Ministries and bureaus generally involved in the procedure of setting up a business are listed below.
n The State Administration of Taxation and Local Tax Bureau (Tax Bureau)
n National Bureau of Statistics of China and Local Statistics Bureau (Statistics Bureau)
Introduction of the Listed Ministries and Bureaus Above
SAIC is the competent authority of ministerial level directly under the State Council in charge of market supervision/regulation and related law enforcement through administrative means. With creating a regulated and harmonized market environment of fairness, justice and faithfulness for the coordinated socioeconomic development as its objective, SAIC functions in maintaining market order and protecting the legitimate rights and interests of businesses and consumers by carrying out regulations in the fields of enterprise registration, competition, consumer protection, trademark protection and combating economic illegalities. SAIC also takes charge in business coordination among local Administrations for Industry and Commerce (AICs) at/below provincial level nationwide, and gives relevant guidance thereof. For the detailed missions, please click the link.
MOFCOM, formerly Ministry of Foreign Trade and Economic Co-operation (MOFTEC) is an executive agency of the State Council of China. It is responsible for formulating policy on foreign trade, export and import regulations, foreign direct investments, consumer protection, market competition and negotiating bilateral and multilateral trade agreements. For the detailed missions, please click the link.
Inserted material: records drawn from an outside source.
(* ===== verification/Sessions.v ===== *)
(** * Stream sessions ([internal/stream/session_registry.go], [manager.go] getOrCreate)

    All viewers of a channel share one session.  [sessionRegistry] keeps the live
    sessions and, per channel, the creation in flight, which concurrent requests
    join instead of starting their own; [getOrCreate] is the loop of a request,
    and [Shutdown] what ends them.

    A [*sessionCreate] is an id in the store [r_store], a session a number.
    Every method of the registry is one critical section; a request is a
    [caller] that moves from section to section.  Whether a session is alive,
    what [createSession] returns and [time.Now] are arguments of the steps. *)

From S2P Require Import Prelude.

(** ** The code: the registry *)

(** The channel and its type. *)
Definition sessionKey : Type := string * string.

Record SessionError : Type := MkSessionError {
  se_text : string;
  se_broadcastStopped : bool
}.

Record sessionEntry : Type := MkEntry {
  e_session : nat;
  e_routeType : string;
  e_source : string;
  e_startedAt : Z
}.

Record sessionCreate : Type := MkCreate {
  c_done : bool;
  c_err : option SessionError;
  c_session : option nat
}.

Record sessionRegistry : Type := MkRegistry {
  r_sessions : gmap sessionKey sessionEntry;
  r_creates : gmap sessionKey nat;
  r_shuttingDown : bool;
  r_store : gmap nat sessionCreate;
  r_allocated : nat
}.

Definition newSessionRegistry : sessionRegistry := MkRegistry ∅ ∅ false ∅ 0.

Definition setSessions (x : gmap sessionKey sessionEntry) (r : sessionRegistry) : sessionRegistry :=
  MkRegistry x (r_creates r) (r_shuttingDown r) (r_store r) (r_allocated r).

(** The four outcomes [acquireResult] encodes. *)
Inductive acquireResult : Type :=
| HasEntry (entry : sessionEntry)
| ShuttingDown
| Pending (create : nat)
| Create (create : nat).

Definition acquire (key : sessionKey) (r : sessionRegistry) : sessionRegistry * acquireResult :=
  match r_sessions r !! key with
  | Some entry => (r, HasEntry entry)
  | None =>
      if r_shuttingDown r then (r, ShuttingDown)
      else match r_creates r !! key with
           | Some create => (r, Pending create)
           | None =>
               let create := r_allocated r in
               (MkRegistry (r_sessions r) (<[key := create]> (r_creates r)) (r_shuttingDown r)
                  (<[create := MkCreate false None None]> (r_store r)) (S create), Create create)
           end
  end.

Definition addLocked (key : sessionKey) (session : nat) (routeType source : string) (now : Z) (r : sessionRegistry)
    : sessionRegistry :=
  setSessions (<[key := MkEntry session routeType source now]> (r_sessions r)) r.

(** The result of [createSession] is a session or an error. *)
Definition completeCreate (key : sessionKey) (create : nat) (result : nat + SessionError) (routeType source : string)
    (now : Z) (r : sessionRegistry) : outcome sessionRegistry :=
  let r := match result with inl session => addLocked key session routeType source now r | inr _ => r end in
  match r_store r !! create with
  | None => Panic
  | Some c =>
      (* close of a closed channel *)
      if c_done c then Panic
      else
        let c := match result with
                 | inl session => MkCreate true None (Some session)
                 | inr err => MkCreate true (Some err) None end in
        Ret (MkRegistry (r_sessions r) (delete key (r_creates r)) (r_shuttingDown r)
               (<[create := c]> (r_store r)) (r_allocated r))
  end.
(** An iteration of the loop over the items; the result is [None] for the
    returns in it, else the items and the offset. *)
Definition extendedItemBody (data : list Z) (itemsEnd : Z) (st : list extendedEventItemPart * Z)
    : outcome (list extendedEventItemPart * Z + option (list extendedEventItemPart * Z)) :=
  let '(items, off) := st in
  if off <? itemsEnd then
    descLen ← data![off];
    let off := off + 1 in
    if itemsEnd <? off + descLen then break None
    else
      itemDescription ← data![off; off + descLen];
      let off := off + descLen in
      if itemsEnd <=? off then break None
      else
        itemLen ← data![off];
        let off := off + 1 in
        if itemsEnd <? off + itemLen then break None
        else
          itemText ← data![off; off + itemLen];
          continue (items ++ [(itemDescription, itemText)], off + itemLen)
  else break (Some (items, off)).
AQSIQ is a ministerial-level department under the State Council of the People's Republic of China that is in charge of national quality, metrology, entry-exit commodity inspection, entry-exit health quarantine, entry-exit animal and plant quarantine, import-export food safety, certification and accreditation, standardization, as well as administrative law enforcement. AQSIQ directly administers provincial Entry-Exit Inspection and Quarantine Bureaus and Bureaus of Quality and Technical Supervision. For the detailed contents and functions, please click the link.
MPS is a functional organization under the State Council in charge of public security work nationwide. Public security departments are set in provinces and autonomous regions; metropolitan public security bureaus are set in direct municipalities; public security bureaus or divisions are assigned to cities and prefectures; sub-bureaus are set in sub-regions of cities, under the direct leadership of their superior public security agencies; public security bureaus are set in counties and banners, under the leadership of their respective local government and superior public security agencies. Dispatched police stations are directly subordinate to their superior public security bureaus and sub-bureaus in counties and banners. Responsibilities of public security agencies in China can be found in the official website.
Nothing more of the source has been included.